To this end, we combine S-SNAP and DSA to form a new approach, named TeleHypo, for teleseismic hypocenter location.

2 Methods

TeleHypo is complished by three steps: Teleseismic data preprocessing, preliminary hypocenter determination, and precise location of hypocenter depth, as introduced below.

2.1 Teleseismic data preprocessing

To obtain station data with a high signal-to-noise ratio (S/N) and avoid dominant location deviation caused by over-dense local network (such as USArray in the United States), a series of specific measures are adopted to preprocess the data:

a) According to the time and centroid location of the teleseismic event reported by GCMT, we select the waveform data of all available stations using a time window within 30 min before and after, separately, the original time and within the epicenter range from 30° to 90°. Then the mean value, linear trend, and instrument response are removed from the waveform data. After that, a 0.25–5.00 Hz band-pass filtering is carried out.

b) Three-component waveforms are rotated to vertical (Z), radial (R), and tangential (T) components. The Z and T components are used for the subsequent locating process of TeleHypo due to the interferences of pS, sea water layer multiple (i.e., pwP), and other seismic phases that often exist in the R component (Craig, 2019). Considering that the amplitudes of pS and pwP within the epicentral distance range of 30°–90° are usually weak, there are no PKP or its branch phases within this range, and SKS and its branch phases usually appear at stations with an epicenter distance of 70° or more. Therefore, three commonly used depth phases (i.e., pP, sP, and sS) with strong amplitudes within this range are used for constraining the depth of the seismic source by TeleHypo.

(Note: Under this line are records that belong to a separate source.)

Definition filePickerStatusWireValue (status : FilePickerStatus) : bytes :=
  match status with
  | PickSelected => str "selected"
  | PickCancelled => str "cancelled"
  | PickUnsupported => str "unsupported"
  | PickError => str "error"
  end.

Definition filePickerStatusFromWireValue (value : bytes) : option FilePickerStatus :=
  if bytes_eqb value (str "selected") then Some PickSelected
  else if bytes_eqb value (str "cancelled") then Some PickCancelled
  else if bytes_eqb value (str "unsupported") then Some PickUnsupported
  else if bytes_eqb value (str "error") then Some PickError
  else None.

Record FilePickerResult : Type := mkPickerResult {
  pr_status : FilePickerStatus; pr_mode : FilePickerMode; pr_paths : list bytes; pr_display_names : list bytes;
  pr_selected_filter_id : bytes; pr_error : bytes }.

Definition is_selected (status : FilePickerStatus) : bool := match status with PickSelected => true | _ => false end.

Definition is_directory (mode : FilePickerMode) : bool := match mode with SelectDirectory => true | _ => false end.

(** The key and path of the older event a valid selection also carries.  Every value of
    [FilePickerMode] has a wire spelling. *)
Definition filePickerLegacySelection (result : FilePickerResult) : option (bytes * bytes) :=
  if negb (is_selected (pr_status result)) then None
  else
    match pr_paths result with
    | [] => None
    | front :: _ =>
      if existsb (fun path => bool_decide (path = [])) (pr_paths result) then None
      else Some (if is_directory (pr_mode result) then str "folder_selected" else str "file_selected", front)
    end.

Record SceneViewError : Type := mkSceneError { se_kind : bytes; se_topic : bytes; se_dataset : bytes; se_reason : bytes }.

(** ** The accessors of an event

    The constructor is [view]: text that does not parse is an empty object. *)

Definition event_string (key : bytes) (j : json) : option bytes := let* m := jfind key j in get_string m.
Definition event_int (key : bytes) (j : json) : option Z := let* m := jfind key j in decodeInt m.
Definition event_bool (key : bytes) (j : json) : option bool := let* m := jfind key j in get_bool m.

Definition has (key : bytes) (j : json) : bool := is_set (jfind key j).

(** [raw().size()] *)
Definition size (j : json) : nat :=
  match j with JNull => 0 | JArray l => length l | JObject fs => length fs | _ => 1 end.

Definition text (j : json) : option bytes := event_string (str "text") j.
Definition currentIndex (j : json) : option Z := event_int (str "current_index") j.
Definition currentText (j : json) : option bytes := event_string (str "current_text") j.
Definition checked (j : json) : option bool := event_bool (str "checked") j.
Definition valueInt (j : json) : option Z := event_int (str "value") j.
Definition valueDouble (j : json) : option double := let* m := jfind (str "value") j in get_double m.

Definition selectedItems (j : json) : option (list bytes) :=
  let* m := jfind (str "selected_items") j in let* l := get_array m in Some (omap get_string l).

Definition clicked (j : json) : bool := match jfind (str "clicked") j with Some (JBool b) => b | _ => false end.
Definition fileSelected (j : json) : option bytes := event_string (str "file_selected") j.
Definition folderSelected (j : json) : option bytes := event_string (str "folder_selected") j.

(** A member that must be a string when it is there. *)
Definition string_or_empty (key : bytes) (j : json) : option bytes :=
  match jfind key j with None => Some [] | Some m => get_string m end.

Definition sceneViewError (j : json) : option SceneViewError :=
  let* m := jfind (str "scene_view_error") j in
  if negb (is_object m) then None
  else
    let* kind := string_or_empty (str "kind") m in
    let* topic := string_or_empty (str "topic") m in
    let* dataset := string_or_empty (str "dataset") m in
    let* reason := string_or_empty (str "reason") m in
    if bool_decide (reason = []) then None else Some (mkSceneError kind topic dataset reason).

Definition filePickerResult (j : json) : option FilePickerResult :=
  let* m := jfind (str "file_picker_result") j in
  if negb (is_object m) then None
  else
    let* status := (let* s := jfind (str "status") m in let* s := get_string s in filePickerStatusFromWireValue s) in
    let* mode := (let* s := jfind (str "mode") m in let* s := get_string s in filePickerModeFromWireValue s) in
    let* paths := (let* p := jfind (str "paths") m in decodeStrictStringArray p) in
    if existsb (fun path => bool_decide (path = [])) paths || (is_selected status && bool_decide (paths = []))
    then None
    else
      let* display_names :=
        match jfind (str "display_names") m with None => Some [] | Some d => decodeStrictStringArray d end in
      let* selected_filter_id := string_or_empty (str "selected_filter_id") m in
      let* error := string_or_empty (str "error") m in
      Some (mkPickerResult status mode paths display_names selected_filter_id error).

Definition tabIndex (j : json) : option Z := event_int (str "tab_index") j.
Definition stackedIndex (j : json) : option Z := event_int (str "stacked_index") j.
Definition stackedPage (j : json) : option bytes := event_string (str "stacked_page") j.

Definition nonempty_string (m : json) : option bytes :=
  let* s := get_string m in if bool_decide (s = []) then None else Some s.

Definition treeSelectionChanged (j : json) : option (list bytes) :=
  let* m := jfind (str "tree_selection_changed") j in let* l := get_array m in mapM nonempty_string l.

(** The column or row of an item: an [int] that is not negative. *)
Definition decode_index (m : json) : option Z := let* z := decodeInt m in if z <? 0 then None else Some z.

Definition treeItemActivated (j : json) : option (bytes * Z) :=
  let* m := jfind (str "tree_item_activated") j in
  let* id := (let* m := jfind (str "id") m in nonempty_string m) in
  let* column := (let* m := jfind (str "column") m in decode_index m) in
  Some (id, column).
Lemma tally_found p l i c : l !! i = Some c -> p c = true -> (0 < tally p l)%nat.
Proof. intros H Hp. pose proof (tally_lookup p l i c H). rewrite Hp in *. cbn in *. lia. Qed.

Lemma worker_done s : stage (worker s) = 0%nat -> worker s = WDone.
Proof. by destruct (worker s). Qed.

Lemma joined_terminal s : inv s -> joined (joins s) = true -> worker s = WDone /\ exists r, last (trace s) = Some (ETerminal r).
Proof.
  intros Hi Hj. destruct (i_joined s Hi Hj) as [_ Hw]. split; [by apply worker_done|].
  pose proof (i_terminal s Hi) as Ht. rewrite Hw in Ht. destruct (i_last s Hi Ht) as (t & r & ->).
  exists r. apply last_snoc.
Qed.

(** With a job destroyed, the calls are over. *)
Lemma deleted_calls s : inv s -> deleted s = true -> forallb returned (calls s) = true /\ existsb destroys (calls s) = true.
Proof.
  intros Hi Hd. pose proof (i_deleted s Hi) as Hg. rewrite Hd in Hg. symmetry in Hg. apply Nat.ltb_lt in Hg.
  destruct (tally_pos _ _ Hg) as (i & c & Hc & Hp). unfold gone in Hp. apply andb_true_iff in Hp as [Hp Hr].
  destruct (i_destroy s Hi) as [Ho H1]; [by eapply tally_found|].
  split; [|apply existsb_exists; exists c; split; [apply list_elem_of_In; by eapply list_elem_of_lookup_2|done]].
  apply forallb_forall. intros c' [j Hc']%list_elem_of_In%list_elem_of_lookup.
  destruct (returned c') eqn:E; [done|]. exfalso. destruct (destroys c') eqn:E'.
  - assert (i <> j) by (intros ->; congruence).
    assert (2 <= tally destroys (calls s))%nat; [|lia].
    pose proof (tally_insert destroys (calls s) i c (mkCall Cancel Returned) Hc) as Hi'. rewrite Hp in Hi'. cbn in Hi'.
    assert (0 < tally destroys (<[i:=mkCall Cancel Returned]> (calls s)))%nat; [|lia].
    eapply tally_found; [by rewrite list_lookup_insert_ne|done].
  - assert (0 < tally other (calls s))%nat; [|lia]. eapply tally_found; [done|]. unfold other, pending. by rewrite E, E'.
Qed.

(** C25 [join] and [destroy] keep their promise: a call of [join] that returned did so after [on_terminal] ran
    and the worker was over; and once the job is freed, [on_terminal] has run, every call has
    returned, and no thread of the job and no call can take any further step, so nothing can
    touch the freed state. *)
Theorem freed_is_quiet (s : JobState) :
  reachable s ->
  (forall c, c ∈ calls s -> kind c = Join -> returned c = true ->
     worker s = WDone /\ exists r, last (trace s) = Some (ETerminal r)) /\
  (deleted s = true ->
     (exists r, last (trace s) = Some (ETerminal r)) /\ forallb returned (calls s) = true /\ forall a, exec a s = None).
Proof.
  intros Hi%reachable_inv. split.
  - intros c [i Hc]%list_elem_of_lookup Hk Hr. apply (joined_terminal s Hi), (i_back s Hi). eapply tally_found; [done|].
    unfold join_back. rewrite Hk. unfold returned in Hr. by destruct (pc c).
  - intros Hd. destruct (joined_terminal s Hi (i_gone s Hi Hd)) as [Hw Ht]. destruct (deleted_calls s Hi Hd) as [Hr Hx].
    split_and!; [done..|]. pose proof (i_dog s Hi) as Hj. rewrite Hw in Hj. specialize (Hj ltac:(cbn; lia)).
    destruct (gate s) eqn:Eg; [|by destruct (i_gate s Hi Eg) as [Hg _]; rewrite Hg in Hw].
    pose proof (i_out s Hi Eg) as Ho.
    intros [| | |a|b|k|i]; cbn [exec]; unfold worker_step, body_step, dog_step, may_call; rewrite ?Ho, ?Hw, ?Eg, ?Hx; try done.
    + unfold dog_joinable in Hj. by destruct (dog_pc _).
    + destruct (calls s !! i) as [c|] eqn:Hc; [|done]. rewrite forallb_forall in Hr.
      specialize (Hr c ltac:(apply list_elem_of_In; by eapply list_elem_of_lookup_2)).
      unfold call_step. unfold returned in Hr. by destruct (pc c).
Qed.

c) Travel times of the direct waves are calculated using AK135 velocity model (Kennett et al., 1995) according to the centroid and station position. Signal to noise ratio (S/N) is defined as TW2/TW1, where TW1 is the recording from the time window between 40 s and 10 s before the P arrival (Marked purple in Figure 3B), and TW2 is defined as the recording from the 30 s width window directly after the P arrival (Marked green in Figure 3B). The 10 s time-interval before the P arrival is to avoid the direct wave’s involvement in TW1 due to velocity model errors. To obtain reliable results, only high-quality data of S/N$\ge$3 are selected for use. These selected high S/N station data will be used for the following hypocenter determination.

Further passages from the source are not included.